L'arte di non amareggiarsi la vita
“L’arte di non amareggiarsi la vita” di Rafael Santandreu (psicologo spagnolo) è un libro con cui si impara molto, con cui è possibile crescere come persona.
Questo testo si basa sulla terapia razionale emotiva del famoso psicoterapeuta Albert Ellis, ma viene espressa in modo più radicale e profondo. Può essere la torta in faccia di cui si ha bisogno in alcuni momenti della propria vita, il modo per aprire gli occhi su molti aspetti della propria esistenza.
“L’arte di non amareggiarsi la vita” non è il tipico libro di auto-aiuto che presenta quello che si vuole- o di cui si ha bisogno- leggere per stare bene.
È un libro il cui intento principale è rendere forte a livello emotivo. Consiste nel pulire lo sporco degli occhiali, quelli che sono tanto sporchi da distorcere l’autentica realtà, creandone una soggettiva basata sui propri credi irrazionali di persona e provocando un importante malessere emotivo.
Quando si parla di convinzioni irrazionali, gli psicologi si riferiscono ad affermazioni, valutazioni e verità soggettive che le persone formano fin dalla più tenera infanzia su se stesse, sugli altri e sul mondo.
È il modo in cui si interpreta quello che succede, sono le lenti dei nostri occhiali. Se gli occhiali sono puliti, avremo convinzioni razionali, basate sulla ragione e sulla realtà e saremo accompagnati da emozioni sane.
Se sono sporchi, invece, ospiteremo convinzioni irrazionali, false, che non corrispondono alla realtà, che non ci aiutano a raggiungere i nostri obiettivi, che provocano una grande sofferenza alla persona. Nonostante ciò, per chi le possiede, si trasformano in verità assolute ed indiscutibili ed è allora che sorgono i problemi emotivi.
Il libro ci insegna, quindi, come diceva già Epitteto, che non sono le situazioni che ci provocano sofferenza emotiva, bensì quello che siamo, con le nostre convinzioni e l’autodialogo interno.

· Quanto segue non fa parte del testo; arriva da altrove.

Lemma ends_number_app a b : b <> [] -> ends_number (a ++ b) = ends_number b.
Proof. intros Hb. unfold ends_number. rewrite last_app. destruct (last b) eqn:E; [done|]. by apply last_None in E. Qed.

Lemma number_at_cons ctx c s r :
  is_ascii_digit c = false -> number_at ctx (c :: s) r <-> number_at (ctx ++ [c]) s r.
Proof.
  intros Hc. unfold number_at. split.
  - intros (pre & post & E & Hd & He & Hp). destruct pre as [|x pre].
    + destruct Hd as (Hs & _). destruct r as [|x r]; [done|]. simpl in *. congruence.
    + injection E as <- ->. exists pre, post. split_and!; [done|done| |done]. by rewrite <- app_assoc.
  - intros (pre & post & -> & Hd & He & Hp). exists (c :: pre), post. split_and!; [done|done| |done].
    by rewrite <- app_assoc in He.
Qed.

(** After a run, the numbers left are those of what follows it. *)
Lemma number_at_run ctx c run post r :
  run_chars (c :: run) = true -> is_ascii_digit c = true -> continues post = false ->
  number_at ctx (c :: run ++ post) r <->
  (r = c :: run /\ 0 < dots_in r /\ ends_number ctx = false) \/ number_at (ctx ++ c :: run) post r.
Proof.
  intros Hrun Hc Hp. unfold number_at. split.
  - intros (pre & post' & E & Hd & He & Hp'). destruct pre as [|x pre].
    + left. destruct Hd as (Hs & Hr & Hdots). simpl in E. rewrite app_nil_r in He.
      assert (r = c :: run) as ->; [|done].
      assert (take_run (r ++ post') = (dots_in r, r)) as H1 by (apply take_run_unique; [done..|by intros ->]).
      rewrite <- E in H1. change (c :: run ++ post) with ((c :: run) ++ post) in H1.
      rewrite take_run_unique in H1 by done. congruence.
    + right. injection E as <- E. apply app_eq_app in E as (l & [[-> E]|[-> E]]).
      * destruct l as [|y l].
        -- rewrite app_nil_r in *. simpl in E. exists [], post'. split_and!; [done|done| |done]. by rewrite app_nil_r.
        -- exfalso. rewrite ends_number_app in He by done. simpl in Hrun. unfold ends_number in He.
           destruct (last (c :: pre)) as [z|] eqn:El; [|by apply last_None in El].
           assert (z ∈ c :: pre ++ y :: l) as Hz.
           { apply last_Some_elem_of in El. set_solver. }
           apply (run_chars_elem (c :: pre ++ y :: l)) in Hz; [|done]. congruence.
      * exists l, post'. split_and!; [done|done| |done]. by rewrite <- app_assoc.
  - intros [(-> & Hdots & He)|(pre & post' & -> & Hd & He & Hp')].
    + exists [], post. rewrite app_nil_r. split_and!; [done|by split|done|done].
    + exists (c :: run ++ pre), post'. split_and!; [by simpl; rewrite <- app_assoc|done| |done]. by rewrite <- app_assoc in He.
Qed.

Lemma runs_from_spec n ctx s r :
  length s <= n -> (match last ctx with Some d => is_ascii_digit d = true -> continues s = false | None => True end) ->
  r ∈ runs_from 0 (last ctx) s <-> number_at ctx s r.
Proof.
  revert ctx s. induction n as [|n IH]; intros ctx s Hn Hctx.
  { destruct s; [|simpl in Hn; lia]. simpl. split; [by intros []%elem_of_nil|].
    intros ([|] & post & E & (Hs & _) & _); [|done]. destruct r; done. }
  destruct s as [|c s].
  { simpl. split; [by intros []%elem_of_nil|]. intros ([|] & post & E & (Hs & _) & _); [|done]. destruct r; done. }
  simpl in Hn. cbn [runs_from]. destruct (is_ascii_digit c) eqn:Hc; cbn [negb].
  2: { rewrite number_at_cons by done. rewrite <- IH; [by rewrite last_snoc|lia|by rewrite last_snoc, Hc]. }
  destruct (take_run (c :: s)) as [dots run] eqn:Et. destruct (take_run_spec _ _ _ Et) as (post & E & Hr & -> & Hp).
  destruct run as [|x run].
  { exfalso. simpl in E. subst post. simpl in Hp. by rewrite Hc in Hp. }
  injection E as <- ->. cbn [length Nat.sub]. rewrite Nat.sub_0_r, runs_from_skip.
  assert (match last run with Some c0 => Some c0 | None => Some c end = last (ctx ++ c :: run)) as ->
    by (by rewrite last_app_cons, last_cons).
  assert (r ∈ runs_from 0 (last (ctx ++ c :: run)) post <-> number_at (ctx ++ c :: run) post r) as IHp.
  { apply IH; [rewrite length_app in Hn; lia|]. by destruct (last (ctx ++ c :: run)). }
  rewrite number_at_run, <- IHp by done. clear IHp.
  assert (ends_number ctx = match last ctx with Some p => (p =? 46)%N | None => false end) as Hctx'.
  { unfold ends_number. destruct (last ctx) as [d|]; [|done]. destruct (is_ascii_digit d); [|done].
    exfalso. specialize (Hctx eq_refl). simpl in Hctx. by rewrite Hc in Hctx. }
  rewrite Hctx'. destruct (0 <? dots_in (c :: run)) eqn:Ed; simpl; bool_prop.
  - destruct (match last ctx with Some p => (p =? 46)%N | None => false end); simpl; [|rewrite elem_of_cons]; intuition congruence.
  - split; [by right|]. intros [(-> & ? & _)|]; [lia|done].
Qed.

Lemma dotted_number_runs_spec s r : r ∈ dotted_number_runs s <-> dotted_in r s.
Proof. apply (runs_from_spec (length s) [] s r); [done|done]. Qed.

(** ** Numbers compared as numbers *)

Definition digits (s : str) : Prop := forall c, c ∈ s -> is_ascii_digit c = true.

(** The value of decimal digits. *)
Definition decimal (s : str) : N := foldl (fun v c => v * 10 + (c - c!"0"))%N 0%N s.

Lemma decimal_snoc s c : decimal (s ++ [c]) = (decimal s * 10 + (c - 48))%N.
Proof. unfold decimal. by rewrite foldl_app. Qed.

Lemma digit_range c : is_ascii_digit c = true -> (48 <= c <= 57)%N.
Proof. unfold is_ascii_digit, in_range. intros [H1%N.leb_le H2%N.leb_le]%andb_true_iff. lia. Qed.

Definition zero_free (s : str) : Prop := head s <> Some 48%N.

Lemma decimal_positive s : digits s -> zero_free s -> s <> [] -> (0 < decimal s)%N.
Proof.
  induction s as [|c s IH] using rev_ind; [done|]. intros Hd Hz _. rewrite decimal_snoc.
  assert (48 <= c <= 57)%N as Hc by (apply digit_range, Hd; set_solver).
  destruct s as [|x s].
  - assert (c <> 48%N) by (intros ->; by apply Hz). simpl. lia.
  - assert (0 < decimal (x :: s))%N; [|lia]. apply IH; [|done|done]. intros y Hy. apply Hd. set_solver.
Qed.

Lemma decimal_inj a b : digits a -> digits b -> zero_free a -> zero_free b -> decimal a = decimal b -> a = b.
Proof.
  revert b. induction a as [|c a IH] using rev_ind; intros b Ha Hb Hza Hzb Hv.
  - destruct b as [|y b]; [done|]. pose proof (decimal_positive (y :: b) Hb Hzb ltac:(done)). unfold decimal at 1 in Hv. simpl in Hv. lia.
  - destruct b as [|d b _] using rev_ind.
    { pose proof (decimal_positive (a ++ [c]) Ha Hza ltac:(by destruct a)). unfold decimal at 2 in Hv. simpl in Hv. lia. }
    rewrite !decimal_snoc in Hv.
    assert (48 <= c <= 57)%N by (apply digit_range, Ha; set_solver).
    assert (48 <= d <= 57)%N by (apply digit_range, Hb; set_solver).
    assert (decimal a = decimal b /\ c = d) as [Hv' ->] by lia. f_equal. apply IH; [..|done].
    + intros x Hx. apply Ha. set_solver.
    + intros x Hx. apply Hb. set_solver.
    + destruct a; [done|exact Hza].
    + destruct b; [done|exact Hzb].
Qed.
(* ===== verification/LockTargetsSpec.v ===== *)
(** * Automatic locks and migrations: what they decide ([src/lockfile.rs])

    A lock that was applied needs no second one, an entry without options is migrated only where all
    requests agree on the options of a platform, and platforms without a build are reported unless some
    request resolved them. *)

From Stdlib Require Import Sorted.
From S2P Require Import Prelude RustStr Order LockInfo LockInfoSpec Platforms Lockfile LockfileSpec LockUpdate LockUpdateSpec LockRatchet LockLookup.

(** ** An automatic lock is done once *)

Section AutoLock.

Context {Aube Uv : Type} (state_short : str -> str).
Context {Version : Type} (parse_version : str -> option Version) (version_cmp : Version -> Version -> comparison).

#[local] Abbreviation Tool := (LockfileTool Aube Uv).
#[local] Abbreviation Lock := (Lockfile Aube Uv).

Implicit Types (t u : Tool) (ts : list Tool) (l : Lock).

Lemma omap_alter_none {A B} (f : A -> option B) (g : A -> A) i (xs : list A) x :
  xs !! i = Some x -> f x = None -> f (g x) = None -> omap f (alter g i xs) = omap f xs.
Proof.
  revert i. induction xs as [|y xs IH]; intros [|i] Hi Hx Hg; [done..| |].
  - injection Hi as ->. csimpl. by rewrite Hx, Hg.
  - csimpl. destruct (f y); [f_equal|]; by eapply IH.
Qed.

Lemma find_entry_lookup ts i t version options :
  keys_unique ts -> ts !! i = Some t -> tool_key_of t = (version, options) -> find_entry ts version options = Some t.
Proof.
  intros Hnd Hi Hk. unfold find_entry. destruct (List.find _ ts) as [u|] eqn:Ef.
  - apply List.find_some in Ef as [Hu [E1 E2]%andb_true_iff]. bool_prop. f_equal.
    apply list_elem_of_In, list_elem_of_lookup in Hu as [j Hj].
    assert (j = i) as ->; [|congruence]. eapply (keys_unique_lookup ts); [done..|]. rewrite Hk. unfold tool_key_of. congruence.
  - exfalso. apply list_elem_of_lookup_2, list_elem_of_In in Hi. pose proof (List.find_none _ _ Ef _ Hi) as H. simpl in H.
    unfold tool_key_of in Hk. injection Hk as Hv Ho. by rewrite !bool_decide_true in H.
Qed.

Lemma find_entry_app ts u version options :
  (version, options) ∉ map tool_key_of ts -> tool_key_of u = (version, options) -> find_entry (ts ++ [u]) version options = Some u.
Proof.
  unfold find_entry. intros Hni Hk. induction ts as [|t ts IH]; cbn [app List.find].
  - unfold tool_key_of in Hk. injection Hk as <- <-. by rewrite !bool_decide_true.
  - cbn [map] in Hni. apply not_elem_of_cons in Hni as [Ht Hni]. destruct (_ && _) eqn:E; [|by apply IH].
    apply andb_true_iff in E as [E1 E2]. bool_prop. destruct Ht. unfold tool_key_of. congruence.
Qed.

Lemma updated_url info old : is_some info.(p_url) = true -> p_url (updated_platform_info info old) = p_url info.
Proof. unfold updated_platform_info. simpl. by destruct (p_url info). Qed.

Lemma updated_checksum info old : is_some info.(p_checksum) = true -> p_checksum (updated_platform_info info old) = p_checksum info.
Proof. unfold updated_platform_info. simpl. by destruct (p_checksum info). Qed.

Lemma updated_no_provenance info old : p_provenance (updated_platform_info info old) = None -> p_provenance info = None.
Proof.
  unfold updated_platform_info. simpl. unfold kept_provenance. destruct (negb _); [done|].
  unfold merge_provenance_state. by destruct (p_provenance info), (p_provenance old).
Qed.

Lemma checksum_not_empty info : is_some info.(p_checksum) = true -> PlatformInfo_is_empty info = false.
Proof. unfold PlatformInfo_is_empty, is_none. intros ->. cbn [negb]. by rewrite andb_false_r. Qed.

(** What a resolution with data makes of the entry it is for. *)
Lemma platform_set_data info t platform_key :
  is_some info.(p_checksum) = true -> is_some info.(p_url) = true ->
  exists new, platform_set platform_key info t = with_platforms (<[platform_key := new]> t.(t_platforms)) t /\
    p_checksum new = p_checksum info /\ p_url new = p_url info /\ (p_provenance new = None -> p_provenance info = None).
Proof.
  intros Hc Hu. unfold platform_set. cbv zeta. destruct (t_platforms t !! platform_key) as [old|].
  - exists (updated_platform_info info old). rewrite checksum_not_empty by (by rewrite updated_checksum).
    split_and!; [done|by apply updated_checksum|by apply updated_url|apply updated_no_provenance].
  - exists info. by rewrite checksum_not_empty.
Qed.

Abbiamo la tendenza a pensare che ci sia una relazione diretta tra situazione ed emozione, ma se così fosse, reagiremmo tutti allo stesso modo dinanzi alle stesse situazioni e possiamo verificare che non è così. L’equazione, quindi, è più complessa che situazione-provoca-emozioni.
C’è un ingrediente intermedio che sono le convinzioni ed i pensieri. Che bella notizia! Se con i miei pensieri creo i miei turbamenti, io stesso ho il potere di sentirmi bene! Dipende tutto da me!
Nel libro si può scoprire che alcune di queste convinzioni sono esigenze verso se stesso, verso gli altri e verso il mondo, necessità di cui in realtà non ha bisogno nessuno o paure rispetto a quello che può accadere o ci è già accaduto.
Quando crediamo di aver bisogno di quanto in realtà non ci è necessario per sopravvivere, come l’approvazione degli altri, del successo, di un partner che non ci vuole, del lavoro dei nostri sogni, ci provochiamo moltissima ansia; se non lo otterremo, ci sentiremo dei disgraziati, e se lo otterremo, saremo sempre angosciati per la possibilità di perderlo, quindi non potremmo godercelo.
Non ci rendiamo conto che l’unica cosa davvero necessaria sono i viveri e un tetto sotto cui abitare. Se abbiamo queste due cose, possiamo godere della vita. Le altre necessità sono una trappola, cose di cui crediamo di aver bisogno, ma è una bugia.
Quando siamo affetti da “paurite” tendiamo a valutare tutto quello che ci succede come terribile, insopportabile, catastrofico, immaginiamo il peggio. Qualcosa che forse potrebbe essere considerato come “un po’ negativo” lo classificheremmo automaticamente come “terribile” senza l’intervento di un processo di ragionamento, per cui, come è evidente, ci provocheremo emozioni in accordo a questo modo di processare la realtà: ansia e depressione.